Lemma Pop_ok x l : heap_list (x :: l) ->
  exists l', Pop (x :: l) = Some (x, l') /\ heap_list l' /\ l' ≡ₚ l.
Proof.
  intros Hh. unfold Pop. simpl pred. set (w := Swap (x :: l) 0 (length l)).
  assert (w ≡ₚ x :: l) as Hw by apply Swap_perm.
  assert (w !! length l = Some x) as Hlast.
  { unfold w. rewrite lookup_Swap by (simpl; lia). repeat case_decide; try done; try congruence.
    assert (length l = 0)%nat as -> by lia. done. }
  assert (exists w', down w 0 (length l) = w' /\ heap (length l) w' /\ w' ≡ₚ w /\ w' !! length l = Some x)
    as (w' & -> & Hh' & Hp & Hx).
  { destruct l as [|y l]; [exists w; split_and!; try done; intros i Hi; simpl in Hi; lia|].
    destruct (down_ok 0 (length (y :: l)) w 0) as (H1 & H2 & H3).
    - simpl. lia.
    - rewrite (Permutation_length Hw). simpl. lia.
    - split; [|intros; lia]. intros k Hk _ Hne u v.
      pose proof (parent_lt k ltac:(lia)). unfold w.
      rewrite !lookup_Swap by (simpl in *; lia). rewrite !decide_False by lia. apply Hh. simpl in *. lia.
    - eexists. split_and!; try done; [intros k Hk; apply H1; lia|]. by rewrite H3. }
  destruct (pop_last_ok (length l) w' x) as (l' & ? & ? & Hl'); try done.
  { by rewrite (Permutation_length Hp), (Permutation_length Hw). }
  exists l'. split_and!; try done. apply (Permutation_cons_inv (a := x)). by rewrite <- Hl', Hp, Hw.
Qed.

Lemma Remove_ok l i x : heap_list l -> l !! i = Some x ->
  exists l', Remove l i = Some (x, l') /\ heap_list l' /\ l ≡ₚ x :: l'.
Proof.
  intros Hh Hx. pose proof (lookup_lt_Some _ _ _ Hx) as Hi. unfold Remove.
  destruct (Nat.eqb_spec (pred (length l)) i) as [<-|Hne].
  { apply (pop_last_ok (pred (length l))); [lia|done|]. apply (heap_mono (length l)); [lia|done]. }
  set (n := pred (length l)) in *. set (w := Swap l i n). assert (w ≡ₚ l) as Hw by apply Swap_perm.
  assert (length w = length l) as Hlen by by apply Permutation_length.
  assert (w !! n = Some x) as Hlast.
  { unfold w. rewrite lookup_Swap by lia. by rewrite decide_False, decide_True by lia. }
  assert (forall k, (0 < k < n)%nat -> k <> i -> parent k <> i -> ok w (parent k) k) as Ha.
  { intros k Hk ?? u v. pose proof (parent_lt k ltac:(lia)). unfold w.
    rewrite !lookup_Swap by lia. rewrite !decide_False by lia. apply Hh. lia. }
  assert (forall k, (0 < k < n)%nat -> parent k = i -> (0 < i)%nat -> ok w (parent i) k) as Hb.
  { intros k Hk Hpk ? u v. pose proof (parent_lt k ltac:(lia)). pose proof (parent_lt i ltac:(lia)). unfold w.
    rewrite !lookup_Swap by lia. rewrite !decide_False by lia. intros.
    apply (ok_trans l (parent i) i k); [lia|apply Hh; lia|rewrite <- Hpk; apply Hh; lia|done..]. }
  enough (heap n (up (down w i n) i) /\ up (down w i n) i ≡ₚ w /\ up (down w i n) i !! n = w !! n) as (H1 & H2 & H3).
  { destruct (pop_last_ok n (up (down w i n) i) x) as (l' & ? & ? & ?).
    - rewrite (Permutation_length H2), Hlen. lia.
    - by rewrite H3.
    - done.
    - exists l'. split_and!; try done. by rewrite <- Hw, <- H2. }
  destruct (decide ((0 < i)%nat /\ Less w i (parent i) = true)) as [[H0 HL]|Hno].
  - rewrite down_stays; [|lia|].
    + destruct (up_ok n w i) as (? & ? & Hk); [lia|lia| |split_and!; auto].
      split; [|done]. intros k Hk Hki. destruct (decide (parent k = i)) as [E|]; [|by apply Ha].
      rewrite E. intros u v Hu Hv. apply Less_true in HL as (a & b & Hxa & Hb' & Hab). simplify_eq.
      eapply less_trans; [apply less_asym, Hab|]. eapply Hb; eauto.
    + intros k Hk Hpk u v Hu Hv. apply Less_true in HL as (a & b & Hxa & Hb' & Hab). simplify_eq.
      eapply less_trans; [apply less_asym, Hab|]. eapply Hb; eauto.
  - destruct (down_ok 0 n w i) as (H1 & H2 & H3); [lia|lia| |].
    + split; [|auto]. intros k Hk _ Hpk. destruct (decide (k = i)) as [->|]; [|by apply Ha].
      apply Less_false. apply not_true_iff_false. intros ?. apply Hno. split; [lia|done].
    + rewrite (up_stays n); [|lia|intros k Hk; apply H1; lia]. split_and!; [intros k Hk; apply H1; lia|done|auto].
Qed.

Lemma Init_ok l : heap_list (Init l) /\ Init l ≡ₚ l.
Proof.
  unfold Init. set (n := length l).
  assert (forall k l', (k <= n)%nat -> length l' = n -> heap_from k n l' ->
            heap_from 0 n (init_loop k l' n) /\ init_loop k l' n ≡ₚ l') as Hloop.
  { induction k as [|k IH]; intros l' Hk Hl Hh; [done|]. simpl.
    destruct (down_ok k n l' k) as (H1 & H2 & _); [lia|lia| |].
    - split; [intros i Hi Hm Hne; apply Hh; lia|]. intros i Hi Hp H0 Hm. pose proof (parent_lt k H0). lia.
    - destruct (IH (down l' k n)) as [H3 H4]; [lia|by rewrite (Permutation_length H2)|done|].
      split; [done|]. by rewrite H4. }
  destruct (Hloop (Nat.div2 n) l) as [H1 H2]; [|done| |].
  - rewrite Nat.div2_div. apply Nat.Div0.div_le_upper_bound. lia.
  - intros i Hi Hm. exfalso. revert Hm. rewrite Nat.div2_div. unfold parent. rewrite Nat.div2_div.
    pose proof (Nat.div_mod_eq n 2). pose proof (Nat.mod_upper_bound n 2).
    pose proof (Nat.div_mod_eq (pred i) 2). pose proof (Nat.mod_upper_bound (pred i) 2). lia.
  - split; [|done]. rewrite (Permutation_length H2). intros i Hi. apply H1; [done|lia].
Qed.

(** [Fix] after the first element was replaced. *)
Lemma Fix_head_ok x y l : heap_list (x :: l) -> heap_list (Fix (y :: l) 0) /\ Fix (y :: l) 0 ≡ₚ y :: l.
Proof.
  intros Hh. unfold Fix. destruct (down_ok 0 (length (y :: l)) (y :: l) 0) as (H1 & H2 & _); [simpl; lia|done| |].
  - split; [|lia]. intros k Hk _ Hne u v. destruct k as [|k]; [lia|]. destruct (parent (S k)) as [|p] eqn:E; [done|].
    intros Hu Hv. apply (Hh (S k) Hk); by rewrite ?E.
  - assert (heap (length (y :: l)) (down (y :: l) 0 (length (y :: l)))) as H3 by (intros i Hi; apply H1; lia).
    rewrite (up_stays (length (y :: l))); [|simpl; lia|done]. by rewrite (Permutation_length H2).
Qed.
End heap.
End Heap.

----------

- [What to do]: Each entry above is to be transcribed exactly as it was written.

- [Task output]:
Lemma Pop_ok x l : heap_list (x :: l) ->
  exists l', Pop (x :: l) = Some (x, l') /\ heap_list l' /\ l' ≡ₚ l.
Proof.
  intros Hh. unfold Pop. simpl pred. set (w := Swap (x :: l) 0 (length l)).
  assert (w ≡ₚ x :: l) as Hw by apply Swap_perm.
  assert (w !! length l = Some x) as Hlast.
  { unfold w. rewrite lookup_Swap by (simpl; lia). repeat case_decide; try done; try congruence.
    assert (length l = 0)%nat as -> by lia. done. }
  assert (exists w', down w 0 (length l) = w' /\ heap (length l) w' /\ w' ≡ₚ w /\ w' !! length l = Some x)
    as (w' & -> & Hh' & Hp & Hx).
  { destruct l as [|y l]; [exists w; split_and!; try done; intros i Hi; simpl in Hi; lia|].
    destruct (down_ok 0 (length (y :: l)) w 0) as (H1 & H2 & H3).
    - simpl. lia.
    - rewrite (Permutation_length Hw). simpl. lia.
    - split; [|intros; lia]. intros k Hk _ Hne u v.
      pose proof (parent_lt k ltac:(lia)). unfold w.
      rewrite !lookup_Swap by (simpl in *; lia). rewrite !decide_False by lia. apply Hh. simpl in *. lia.
    - eexists. split_and!; try done; [intros k Hk; apply H1; lia|]. by rewrite H3. }
  destruct (pop_last_ok (length l) w' x) as (l' & ? & ? & Hl'); try done.
  { by rewrite (Permutation_length Hp), (Permutation_length Hw). }
  exists l'. split_and!; try done. apply (Permutation_cons_inv (a := x)). by rewrite <- Hl', Hp, Hw.
Qed.

Lemma Remove_ok l i x : heap_list l -> l !! i = Some x ->
  exists l', Remove l i = Some (x, l') /\ heap_list l' /\ l ≡ₚ x :: l'.
Proof.
  intros Hh Hx. pose proof (lookup_lt_Some _ _ _ Hx) as Hi. unfold Remove.
  destruct (Nat.eqb_spec (pred (length l)) i) as [<-|Hne].
  { apply (pop_last_ok (pred (length l))); [lia|done|]. apply (heap_mono (length l)); [lia|done]. }
  set (n := pred (length l)) in *. set (w := Swap l i n). assert (w ≡ₚ l) as Hw by apply Swap_perm.
  assert (length w = length l) as Hlen by by apply Permutation_length.
  assert (w !! n = Some x) as Hlast.
  { unfold w. rewrite lookup_Swap by lia. by rewrite decide_False, decide_True by lia. }
  assert (forall k, (0 < k < n)%nat -> k <> i -> parent k <> i -> ok w (parent k) k) as Ha.
  { intros k Hk ?? u v. pose proof (parent_lt k ltac:(lia)). unfold w.
    rewrite !lookup_Swap by lia. rewrite !decide_False by lia. apply Hh. lia. }
  assert (forall k, (0 < k < n)%nat -> parent k = i -> (0 < i)%nat -> ok w (parent i) k) as Hb.
  { intros k Hk Hpk ? u v. pose proof (parent_lt k ltac:(lia)). pose proof (parent_lt i ltac:(lia)). unfold w.
    rewrite !lookup_Swap by lia. rewrite !decide_False by lia. intros.
    apply (ok_trans l (parent i) i k); [lia|apply Hh; lia|rewrite <- Hpk; apply Hh; lia|done..]. }
  enough (heap n (up (down w i n) i) /\ up (down w i n) i ≡ₚ w /\ up (down w i n) i !! n = w !! n) as (H1 & H2 & H3).
  { destruct (pop_last_ok n (up (down w i n) i) x) as (l' & ? & ? & ?).
    - rewrite (Permutation_length H2), Hlen. lia.
    - by rewrite H3.
    - done.
    - exists l'. split_and!; try done. by rewrite <- Hw, <- H2. }
  destruct (decide ((0 < i)%nat /\ Less w i (parent i) = true)) as [[H0 HL]|Hno].
  - rewrite down_stays; [|lia|].
    + destruct (up_ok n w i) as (? & ? & Hk); [lia|lia| |split_and!; auto].
      split; [|done]. intros k Hk Hki. destruct (decide (parent k = i)) as [E|]; [|by apply Ha].
      rewrite E. intros u v Hu Hv. apply Less_true in HL as (a & b & Hxa & Hb' & Hab). simplify_eq.
      eapply less_trans; [apply less_asym, Hab|]. eapply Hb; eauto.
    + intros k Hk Hpk u v Hu Hv. apply Less_true in HL as (a & b & Hxa & Hb' & Hab). simplify_eq.
      eapply less_trans; [apply less_asym, Hab|]. eapply Hb; eauto.
  - destruct (down_ok 0 n w i) as (H1 & H2 & H3); [lia|lia| |].
    + split; [|auto]. intros k Hk _ Hpk. destruct (decide (k = i)) as [->|]; [|by apply Ha].
      apply Less_false. apply not_true_iff_false. intros ?. apply Hno. split; [lia|done].
    + rewrite (up_stays n); [|lia|intros k Hk; apply H1; lia]. split_and!; [intros k Hk; apply H1; lia|done|auto].
Qed.

Lemma Init_ok l : heap_list (Init l) /\ Init l ≡ₚ l.
Proof.
  unfold Init. set (n := length l).
  assert (forall k l', (k <= n)%nat -> length l' = n -> heap_from k n l' ->
            heap_from 0 n (init_loop k l' n) /\ init_loop k l' n ≡ₚ l') as Hloop.
  { induction k as [|k IH]; intros l' Hk Hl Hh; [done|]. simpl.
    destruct (down_ok k n l' k) as (H1 & H2 & _); [lia|lia| |].
    - split; [intros i Hi Hm Hne; apply Hh; lia|]. intros i Hi Hp H0 Hm. pose proof (parent_lt k H0). lia.
    - destruct (IH (down l' k n)) as [H3 H4]; [lia|by rewrite (Permutation_length H2)|done|].
      split; [done|]. by rewrite H4. }
  destruct (Hloop (Nat.div2 n) l) as [H1 H2]; [|done| |].
  - rewrite Nat.div2_div. apply Nat.Div0.div_le_upper_bound. lia.
  - intros i Hi Hm. exfalso. revert Hm. rewrite Nat.div2_div. unfold parent. rewrite Nat.div2_div.
    pose proof (Nat.div_mod_eq n 2). pose proof (Nat.mod_upper_bound n 2).
    pose proof (Nat.div_mod_eq (pred i) 2). pose proof (Nat.mod_upper_bound (pred i) 2). lia.
  - split; [|done]. rewrite (Permutation_length H2). intros i Hi. apply H1; [done|lia].
Qed.

(** [Fix] after the first element was replaced. *)
Lemma Fix_head_ok x y l : heap_list (x :: l) -> heap_list (Fix (y :: l) 0) /\ Fix (y :: l) 0 ≡ₚ y :: l.
Proof.
  intros Hh. unfold Fix. destruct (down_ok 0 (length (y :: l)) (y :: l) 0) as (H1 & H2 & _); [simpl; lia|done| |].
  - split; [|lia]. intros k Hk _ Hne u v. destruct k as [|k]; [lia|]. destruct (parent (S k)) as [|p] eqn:E; [done|].
    intros Hu Hv. apply (Hh (S k) Hk); by rewrite ?E.
  - assert (heap (length (y :: l)) (down (y :: l) 0 (length (y :: l)))) as H3 by (intros i Hi; apply H1; lia).
    rewrite (up_stays (length (y :: l))); [|simpl; lia|done]. by rewrite (Permutation_length H2).
Qed.
End heap.
End Heap.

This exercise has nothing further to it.